With tongue knowingly in cheek, "Spider-Man: Far From Home" plops us firmly into teen-movie territory, even more so than Tom Holland's first solo Spidey movie, "Spider-Man: Homecoming." Peter Parker, "a 16-year-old kid from Queens," just wants to bury his recent pain and focus on winning the heart of classmate MJ (Zendaya), but he's surrounded by reminders of "the Blip" (the world crisis caused by Thanos and resolved by the Avengers) and fallen heroes.
Peter's class trip to Europe swiftly goes haywire when "an Avengers-level threat" begins laying waste to Venice. With a plume of green smoke, a new hero arrives on the scene to fight the extradimensional Elementals: Quentin Beck (Jake Gyllenhaal), a.k.a. Mysterio. Turns out S.H.I.E.L.D. is also on the scene, in the persons of Nick Fury (Samuel L. Jackson) and Maria Hill (Colbie Smulders).
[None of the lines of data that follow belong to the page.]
Lemma caller_up (w w' : aio_world Q D C) t c :
  caller_step self starter_a finisher_a gives_up now w t c = Ok w' -> up w -> up w' /\ hist w' = hist w.
Proof.
  unfold up. intros H Hu. destruct c; cbn [caller_step] in H;
    try (by injection H as <-);
    try (apply bind_ok in H as (b & _ & H); destruct b; by injection H as <-);
    apply bind_ok in H as (s & Hs & H); injection H as <-; cbn; split; try done.
  - unfold start_rx, asyncio_start_rx_thread in Hs. destruct (nonnull _); [|by injection Hs as <-].
    cbn [cassert mbind result_bind] in Hs. destruct (nonnull _); [|done]. cbn [cassert mbind result_bind] in Hs.
    apply bind_ok in Hs as ([s1 b] & Hd & Hs). injection Hs as <-. by rewrite (dispatch_inst _ _ _ _ _ Hd).
  - unfold start_tx, asyncio_start_tx_thread in Hs. destruct (nonnull _); [|by injection Hs as <-].
    apply bind_ok in Hs as ([s1 b] & Hd & Hs). injection Hs as <-. by rewrite (dispatch_inst _ _ _ _ _ Hd).
  - unfold asyncio_stop_rx_thread in Hs. destruct (cas _ _ _) as [st won]; destruct won.
    + apply bind_ok in Hs as ([s1 b] & Hd & Hs). injection Hs as <-. by rewrite (dispatch_inst _ _ _ _ _ Hd).
    + destruct (negb _); [|done]. by injection Hs as <-.
  - unfold asyncio_stop_tx_thread in Hs. destruct (cas _ _ _) as [st won]; destruct won.
    + apply bind_ok in Hs as ([s1 b] & Hd & Hs). injection Hs as <-. by rewrite (dispatch_inst _ _ _ _ _ Hd).
    + destruct (negb _); [|done]. by injection Hs as <-.
Qed.

Lemma body_up (w w' : aio_world Q D C) a c :
  body_step self starter_a finisher_a tx_a rx_a (Some qr) (Some qt) read_f write_f rx_callback_f
    tx_notification_f w a c = Ok w' -> up w -> up w' /\ dropped (hist w') = dropped (hist w).
Proof.
  unfold up, body_step. intros H Hu.
  destruct (fn c =? starter_a); [|destruct (fn c =? finisher_a); [|destruct (fn c =? tx_a); [|destruct (fn c =? rx_a); [|done]]]].
  - apply bind_ok in H as (s & Hs & H). injection H as <-. apply starter_keeps in Hs. cbn. by rewrite Hs.
  - injection H as <-. cbn. by rewrite finisher_keeps.
  - apply bind_ok in H as (s & Hs & H). injection H as <-. apply tx_keeps in Hs. cbn. rewrite Hs. split; [done|].
    unfold dropped. rewrite omap_app, Hu. destruct (waiting w); cbn; apply app_nil_r.
  - apply bind_ok in H as (s & Hs & H). injection H as <-. apply rx_keeps in Hs. cbn. rewrite Hs. split; [done|].
    unfold dropped. rewrite omap_app. destruct (is_initialized _); cbn; [|apply app_nil_r].
    unfold next_rx_buffer. destruct (rx_pool _) as [p|]; [|apply app_nil_r]. destruct (q p) as [qu|]; [|apply app_nil_r].
    destruct (bq_items qu); apply app_nil_r.
Qed.

Lemma client_up (w w' : aio_world Q D C) ev :
  match ev with XAllocate | XFill _ _ | XSend _ _ _ _ | XRelease _ => True | _ => False end ->
  step w ev = Ok w' -> up w -> up w' /\ dropped (hist w') = dropped (hist w).
Proof.
  unfold up. intros Hev H Hu. destruct ev as [t|t|t|t|a| |b bytes|b size f pr|b]; try done; cbn [aio_step] in H.
  - apply bind_ok in H as ([s tok] & Hs & H). unfold asyncio_allocate_tx_token in Hs.
    destruct (is_initialized _).
    + apply bind_ok in Hs as (r & _ & Hs). destruct (nonnull _); injection Hs as <- <-;
        destruct (nonnull _); by injection H as <-.
    + injection Hs as <- <-. by injection H as <-.
  - apply bind_ok in H as (buf & _ & H). by injection H as <-.
  - apply bind_ok in H as ([s' ok] & Hs & H). unfold asyncio_send_buffer in Hs.
    destruct (negb _ && _ && _ && _ && _).
    + apply bind_ok in Hs as (r & _ & Hs). apply bind_ok in Hs as ([s2 b2] & Hd & Hs). injection Hs as <- <-.
      apply dispatch_inst in Hd. cbn in H. destruct b2.
      * apply bind_ok in H as (r2 & _ & H). injection H as <-. cbn. by rewrite Hd.
      * injection H as <-. cbn. by rewrite Hd.
    + injection Hs as <- <-. by injection H as <-.
  - apply bind_ok in H as (s' & Hs & H). injection H as <-. unfold asyncio_release_tx_token in Hs.
    destruct (nonnull _ && _); [|by injection Hs as <-].
    apply bind_ok in Hs as (r & _ & Hs). by injection Hs as <-.
Qed.

Lemma step_up k w w' ev :
  aio_inv Starting k w -> no_stop ev -> step w ev = Ok w' -> up w -> up w' /\ dropped (hist w') = dropped (hist w).
Proof.
  intros Hi Hns H Hu. destruct ev as [t|t|t|t|a| |b bytes|b size f pr|b]; try (by refine (client_up w w' _ _ H Hu)); try done;
    cbn [aio_step] in H.
  - destruct (callers w !! t); [by injection H as <-|]. unfold start_begin, cas in H. unfold up in *.
    rewrite Hu in H. cbn in H. by injection H as <-.
  - destruct (callers w !! t); [|by injection H as <-]. destruct (caller_up _ _ _ _ H Hu) as [? ->]. done.
  - destruct (callers w !! t) as [[]|]; try (by injection H as <-); done.
  - unfold work_step in H. destruct (workers (ai w) !! a) as [d|]; [|by injection H as <-].
    destruct (jobs w !! a) as [j|] eqn:Hj.
    + destruct (ai_proto _ _ _ Hi) as (g & Hpr). pose proof (pr_pcs _ _ _ _ _ _ _ _ _ Hpr a j Hj) as Hok.
      destruct j; try (by destruct Hok); try (by injection H as <-); [by eapply body_up|].
      apply bind_ok in H as (d' & _ & H). by injection H as <-.
    + apply bind_ok in H as ([d' r] & _ & H). destruct r; by injection H as <-.
Qed.

Lemma run_up n evs : forall k w w',
  0 <= k -> config_ok n -> 2 * (k + zlen evs) <= n -> aio_inv Starting (k + zlen evs) w -> all_legal w evs ->
  Forall no_stop evs -> run w evs = Ok w' -> up w -> up w' /\ dropped (hist w') = dropped (hist w).
Proof.
  induction evs as [|ev evs IH]; intros k w w' Hk Hco Hn Hi Hl Hns Hr Hu; [by injection Hr as <-|].
  rewrite zlen_cons in *. pose proof (zlen_nonneg evs). destruct Hl as [Hl1 Hl2]. apply Forall_cons in Hns as [Hn1 Hn2].
  replace (k + (zlen evs + 1)) with (k + zlen evs + 1) in Hi by lia. cbn [aio_run] in Hr.
  apply bind_ok in Hr as (w1 & He & Hr). destruct (step_up _ _ _ _ Hi Hn1 He Hu) as [Hu1 Hd1].
  pose proof (aio_step_ok n (k + zlen evs) w ev ltac:(lia) Hco ltac:(lia) Hi Hl1 Hn1) as Hs. rewrite He in Hs, Hl2.
  destruct (IH k w1 w' Hk Hco ltac:(lia) Hs Hl2 Hn2 Hr Hu1) as [? Hd]. split; [done|congruence].
Qed.
End service.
Immediately, Beck sidles up into the mentorship role Robert Downey Jr.'s Tony Stark has left vacant, meaning Parker has three father figures competing for primacy: the sensitive Beck, the angry Fury and the seemingly hapless "Happy" Hogan (Jon Favreau), who has begun seeing Peter's Aunt May (Marisa Tomei). Putting aside the teen rom-com and superhero theatrics, "Far From Home" serves above all as a coming-of-age story for Peter, who bears not only the weight of expectations every teen feels but, much worse, the weight of the world as the potential heir to the world's greatest hero.
A dastardly villain does emerge, a zeitgeisty one who bellows, "I control the truth!" With at least two fake-news jokes, Peter's lies to cover his secret identity, and a series of illusions and fake outs, "Far From Home" demands reflection on a post-truth world. Marvel deserves credit for the ways it has so far managed to freshen up formula, harness genres to its purposes and hold a mirror up to contemporary society.
By my count, the story globetrots through eight countries, often with eye-catching scenery, and director Jon Watts presides over dizzying, acrobatic action sequences that freely explore the possibilities in following around the high-flying Mysterio and web-slinging Spidey (performance-capture is also used to good effect).
This action comedy moves with alacrity (super-scored by Michael Giacchino), and if the laughs are often corny, they're sold well by the cast, including Jacob Batalon, Angourie Rice and Tony Revolori as high schoolers, and Martin Starr and J.B. Smoove as their teacher chaperones -- all inadvertently put into harm's way by the stressed-out Peter. Gyllenhaal's canny performance goes a long way, and Holland continues to believably channel a teenager who makes mistakes and doubts himself, but finally realizes that he's the only one with the specialized skills to save this day. (Don't miss the consequential mid-credits and post-credits scenes, which continue a plot full of surprises and advance the film's central theme.)